Sometimes if we make updates to the required Python packages, or if one of your containers gets corrupted, you will need to build new copies of the Docker containers. When you run docker-compose up -d the first time, new container copies are built - however, when you run it again, it uses the old copies. To force docker to build fresh copies, run these commands:

$ docker-compose down
$ docker-compose build
$ docker-compose up -d

After the final command you should see additional output saying that Docker is downloading and building each of the 4 containers.

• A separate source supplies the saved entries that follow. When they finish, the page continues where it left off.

(* ===== verification/Scenarios.v ===== *)
(** * Scenarios

    Concrete executions of the system.  [play] runs a script of actions; every script that
    plays is a sequence of system steps, so the theorems about reachable states apply to it,
    and what a script computes is what the modelled code does on that input. *)

From S2P Require Import Prelude Errors Dict PyVal Records Store Leases Idempotency SessionStore EventStore Redact.
From S2P Require Import Events SessionPolicy Sessions Driver SessionInv System.

#[local] Open Scope string_scope.
#[local] Open Scope list_scope.
#[local] Open Scope Z_scope.

(** ** Scripts *)

Inductive action :=
  | Sync (c : sync_call)
  | Run (now : Z) (ids : run_ids) (req : RunRequest)
  | Continue (now : Z) (ids : run_ids) (sid inv : string)
  | Reply (i : nat) (now : Z) (r : reply)
  | Renew (i : nat) (now : Z)
  | Pause (sid inv : string)
  | PauseGo (j : nat) (now : Z)
  | PauseAnswer (j : nat) (now : Z) (r : result string).

Section scripts.
Context {repr : PyRepr} {regex : RegexEngine} (cfg : RuntimeConfig).

Definition act (a : action) (S : System) : option System :=
  match a with
  | Sync c => Some (mkSystem (run_sync cfg c (sy_rt S)).1 (sy_drives S) (sy_pauses S) (sy_cancels S))
  | Run now ids req =>
      let (rt', r) := drive_open cfg now ids req (sy_rt S) in
      Some (mkSystem rt' (opened r (sy_drives S)) (sy_pauses S) (sy_cancels S))
  | Continue now ids sid inv =>
      match continue_request sid inv None (sy_rt S) with
      | (rt1, Ok req) =>
          let (rt2, r) := drive_open cfg now ids req rt1 in
          Some (mkSystem rt2 (opened r (sy_drives S)) (sy_pauses S) (sy_cancels S))
      | _ => None
      end
  | Reply i now rep =>
      match sy_drives S !! i with
      | Some (d, pc) =>
          match drive_step cfg now pc rep with
          | Some m =>
              match m (sy_rt S, d) with
              | ((rt', d'), r) =>
                  Some (mkSystem rt' (<[i := (d', settled r)]> (sy_drives S)) (sy_pauses S) (sy_cancels S))
              end
          | None => None
          end
      | None => None
      end
  | Renew i now =>
      match sy_drives S !! i with
      | Some (d, pc) =>
          if renewing pc
          then Some (mkSystem (renew_tick cfg now d (sy_rt S)).1 (sy_drives S) (sy_pauses S) (sy_cancels S))
          else None
      | None => None
      end
  | Pause sid inv =>
      let (rt', r) := pause_start sid inv (sy_rt S) in
      Some (mkSystem rt' (sy_drives S) (opened ((λ pc, (sid, inv, pc)) <$> r) (sy_pauses S)) (sy_cancels S))
  | PauseGo j now =>
      match sy_pauses S !! j with
      | Some (sid, inv, PauseLock i s a) =>
          match rt_active_objs (sy_rt S) !! a with
          | Some active =>
              if at_locked active then None
              else
                let (rt', r) := pause_locked now inv i s a (sy_rt S) in
                Some (mkSystem rt' (sy_drives S)
                  (advanced j (sid, inv) r (sy_pauses S))
                  (sy_cancels S))
          | None => None
          end
      | _ => None
      end
  | PauseAnswer j now rep =>
      match sy_pauses S !! j with
      | Some (sid, inv, PauseCancel i a) =>
          let (rt', r) := pause_replied now sid inv i a rep (sy_rt S) in
          Some (mkSystem rt' (sy_drives S)
            (advanced j (sid, inv) r (sy_pauses S))
            (sy_cancels S))
      | _ => None
      end
  end.

Fixpoint play (script : list action) (S : System) : option System :=
  match script with [] => Some S | a :: script' => act a S ≫= play script' end.

Lemma act_step a S S' : act a S = Some S' → sys_step cfg S S'.
Proof.
  destruct a; cbn [act]; intros Ha; repeat (case_match; try discriminate); simplify_eq.
  - apply step_sync.
  - by eapply step_run.
  - by eapply step_continue.
  - by eapply step_drive.
  - by eapply step_renew.
  - by eapply step_pause_start.
  - by eapply step_pause_lock.
  - by eapply step_pause_reply.
Qed.

Lemma play_steps script S S' : play script S = Some S' → sys_steps cfg S S'.
Proof.
  revert S. induction script as [|a script IH]; intros S; cbn; [intros [= ->]; apply rtc_refl|].
  intros (S1 & Ha & Hp)%bind_Some. eapply rtc_l; [by apply (act_step a)|by apply IH].
Qed.

Lemma play_app s1 s2 S : play (s1 ++ s2) S = play s1 S ≫= play s2.
Proof. revert S. induction s1 as [|a s1 IH]; intros S; cbn; [done|]. destruct (act a S); cbn; [apply IH|done]. Qed.

End scripts.

(** ** A small world *)

Module World.

#[export] Instance repr : PyRepr := λ _, "".
(** One pattern, the name of a secret field. *)
#[export] Instance regex : RegexEngine := {|
  pattern := string; re_sub _ _ text := text; re_search p text := bool_decide (p = text);
  inline_credential_sub text := text; TOKEN_PATTERNS := []; CREDENTIAL_FIELD := "apiKey"; ABSOLUTE_PATH_RE := "";
|}.

Definition cfg : RuntimeConfig := mkConfig 30000 10000 (float_of_Z 86400) "fake-adapter" "fake" false false.
Definition app : HarnessRecord := mkHarness "app" "app" "fake" "active" None "" None None None [] [] [] None None 1 0 0.
Definition key : SessionKey := ("app", "u", "s1").
Definition req : RunRequest := mkRunRequest app "u" [] (Some "s1") None [] [] None "p" None None.
Definition ids (n : string) : run_ids := mkRunIds n n n n.

Definition turn_event (ty : string) (delta : pydict) : HarnessEvent :=
  mkHarnessEvent ty "inv_1" "s1" "turn_1" "fake" [("role", PStr "model"); ("parts", PList [])]
    [("stateDelta", PDict delta)] None None.
Definition completed : HarnessEvent := turn_event "harness.turn.completed" [("status", PStr "completed")].
Definition progress : HarnessEvent := turn_event "harness.text.delta" [("step", PInt 1)].

(** A run up to its event stream. *)
Definition streaming : list action :=
  [Sync (CSaveHarness 0 app); Run 10 (ids "1") req; Reply 0 11 (RNativeRef []); Reply 0 12 (RHandle [])].
(** The end of a run whose terminal was streamed. *)
Definition ending : list action :=
  [Reply 0 20 (REvent completed); Reply 0 21 RNext; Reply 0 22 RStop; Reply 0 23 (RFinal "completed" None);
   Reply 0 24 RNext].

Definition session_now (S : System) : option SessionRecord := session_at key (rt_store (sy_rt S)).
Definition control_now (S : System) : option string := s_controlState <$> session_now S.

(** An uneventful run: the session is idle again, one terminal is logged, the lease is free. *)
Example plain_run :
  (λ S, (control_now S, e_type <$> session_events key (rt_store (sy_rt S)),
         dget key (st_leases (rt_store (sy_rt S))))) <$> play cfg (streaming ++ ending) (initial 1000) =
  Some (Some "idle", ["haas.turn.completed"], None).
Proof. vm_compute. reflexivity. Qed.

End World.

(** ** Witnesses for the theorems on reachable states *)

Module SystemWitnesses.
Import World.

Definition after_run : System := default (initial 1000) (play cfg (streaming ++ ending) (initial 1000)).

Lemma after_run_steps : sys_steps cfg (initial 1000) after_run.
Proof. apply (play_steps cfg (streaming ++ ending)). vm_compute. reflexivity. Qed.

Lemma reachable_state_consistent_witness :
  ∃ r, session_at key (rt_store (sy_rt after_run)) = Some r ∧ session_policy_ok r ∧ control_ok r.
Proof.
  destruct (reachable_state_consistent cfg 1000 after_run after_run_steps) as [Hs _].
  destruct (session_at key (rt_store (sy_rt after_run))) as [r|] eqn:E; [|vm_compute in E; discriminate E].
  exists r. destruct (Hs key r E) as (_ & Hp & Hc). by split_and!.
Defined.

(** A second run starts after the first one's lease ran out. *)
Definition overtaken : list action := streaming ++ [Run 50000 (ids "2") req].
Definition two_drivers : System := default (initial 1000) (play cfg overtaken (initial 1000)).

Lemma two_drivers_steps : sys_steps cfg (initial 1000) two_drivers.
Proof. apply (play_steps cfg overtaken). vm_compute. reflexivity. Qed.

Lemma superseded_lease_is_fenced_witness :
  lease_valid 50001 key "run_1" 1 (rt_store (sy_rt two_drivers)) = false.
Proof.
  refine (proj1 (superseded_lease_is_fenced cfg 1000 two_drivers two_drivers key 1 two_drivers_steps _
                   (rtc_refl _ _) 50001 "run_1")).
  vm_compute. reflexivity.
Defined.

Lemma one_writer_per_session_witness :
  ∃ d pc, sy_drives two_drivers !! 1%nat = Some (d, pc) ∧
    ∀ i d' pc', sy_drives two_drivers !! i = Some (d', pc') → d_key d' = d_key d →
      lease_valid 50001 (d_key d') (d_holder d') (d_token d') (rt_store (sy_rt two_drivers)) = true → i = 1%nat.
Proof.
  destruct (sy_drives two_drivers !! 1%nat) as [[d pc]|] eqn:E; [|vm_compute in E; discriminate E].
  exists d, pc. split; [reflexivity|]. intros i d' pc' Hi Hk Hv.
  apply (one_writer_per_session cfg 1000 two_drivers i 1%nat d' d pc' pc 50001 50001 two_drivers_steps Hi E Hk Hv).
  vm_compute in E. injection E as <- _. vm_compute. reflexivity.
Defined.

End SystemWitnesses.

(** ** A policy mutation during a run *)

Module PendingPolicy.
Import World.

Definition deny_network : pydict := [("network", PDict [("defaultAction", PStr "deny"); ("allow", PList [])])].
Definition mutate (now expected : Z) : action := Sync (CUpdatePolicy now now key expected deny_network).

(** The run of [plain_run] with a policy mutation while it streams. *)
Definition mutated_run : list action := streaming ++ [mutate 15 1] ++ ending.

(** A policy mutation during a run leaves the session running for ever.  The mutation replaces
    the stored session object, so the driver's terminal control state and state delta are
    written to an object that the terminal then discards in favour of the stored one: after
    the run has ended cleanly the revision is applied, but the control state is still
    [running] and the terminal's state delta is missing.  From there the next mutation stays
    pending with nobody to apply it, and every later run is refused as busy although no turn
    is running and no lease is held. *)
Theorem mutation_during_run_wedges_session :
  ∃ S S',
    play cfg mutated_run (initial 1000) = Some S ∧
    (λ r, (s_controlState r, s_state r, s_policyStatus r, s_appliedRevision r)) <$> session_now S =
      Some ("running", [], "applied", 2) ∧
    snd <$> sy_drives S = [Finished (Ok tt)] ∧
    play cfg [mutate 100000 2] S = Some S' ∧
    (λ r, (s_policyStatus r, s_appliedRevision r, s_desiredRevision r)) <$> session_now S' = Some ("pending", 2, 3) ∧
    dget key (st_leases (rt_store (sy_rt S'))) = None ∧
    (drive_open cfg 200000 (ids "2") req (sy_rt S')).2 = Raise (SessionBusyError "configuration_update_pending").
Proof. do 2 eexists. split_and!; try (vm_compute; reflexivity). Qed.

End PendingPolicy.

(** ** A pause the adapter refuses *)

Module RefusedPause.
Import World.

Definition refused : list action :=
  streaming ++ [Pause "s1" "inv_1"; PauseGo 0 15; PauseAnswer 0 16 (Ok "unsupported")].

(** A refused pause comes back.  The pause that the adapter does not support puts the stored
    session back to [running], but the driver still holds the object it marked [pausing];
    the next event with a state delta stores that object again, and the session reads
    [pausing] although no pause is in progress. *)
Theorem refused_pause_resurfaces :
  ∃ S S',
    play cfg refused (initial 1000) = Some S ∧ control_now S = Some "running" ∧ sy_pauses S = [] ∧
    play cfg [Reply 0 17 (REvent progress)] S = Some S' ∧ control_now S' = Some "pausing" ∧ sy_pauses S' = [].
Proof. do 2 eexists. split_and!; try (vm_compute; reflexivity). Qed.

End RefusedPause.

2) Add data to your local database copy

If you’ve got Docker running, you should be able to see your database in the web browser at port 8081. But there’s nothing there!

Loading Data

1) docker-compose ps to see the containers that are running. One of them should be housinginsights_sandbox_1. This is the container that is running the miniconda3 python environment. There is no need to activate or deactivate an virtualenv since it is already sourced.

2) docker-compose exec sandbox bash to get inside the container.

3) cd /repo to get into the base directory. The /repo directory is a direct mount of the housing-insights repository on your local computer. You can make changes locally on your machine and they will be available in the docker container.

4) cd /repo/python/scripts to get to the scripts directory.

5) python load_data.py docker to load the data

Alternatively, you can use this one liner to load in the data:

docker-compose exec sandbox bash -c 'cd /repo/python/scripts && source activate /opt/conda/envs/housing-insights/ && python load_data.py docker'

You can also update just some parts of the data:

# Deletes all rows with the id 'prescat_project' and then loads new copies of this data from the file listed in manifest.csv
$ python load_data.py docker --update-only prescat_project

# Delete the whole project table, then add the prescat_project and dchousing_project data sources (useful when new columns are added)
$ python load_data.py docker --remove-tables project --update-only prescat_project dchousing_project

# Don't load any new data, but recalculate fields in zone_facts and project tables. 
$ python load_data.py docker --recalculate-only

Typically, the data you’ve loaded previously should still be available after shutting down and starting up Docker again. To check, use your database client to view the contents of the Docker database (for example, visiting localhost:8081 and looking at the list of tables on the left).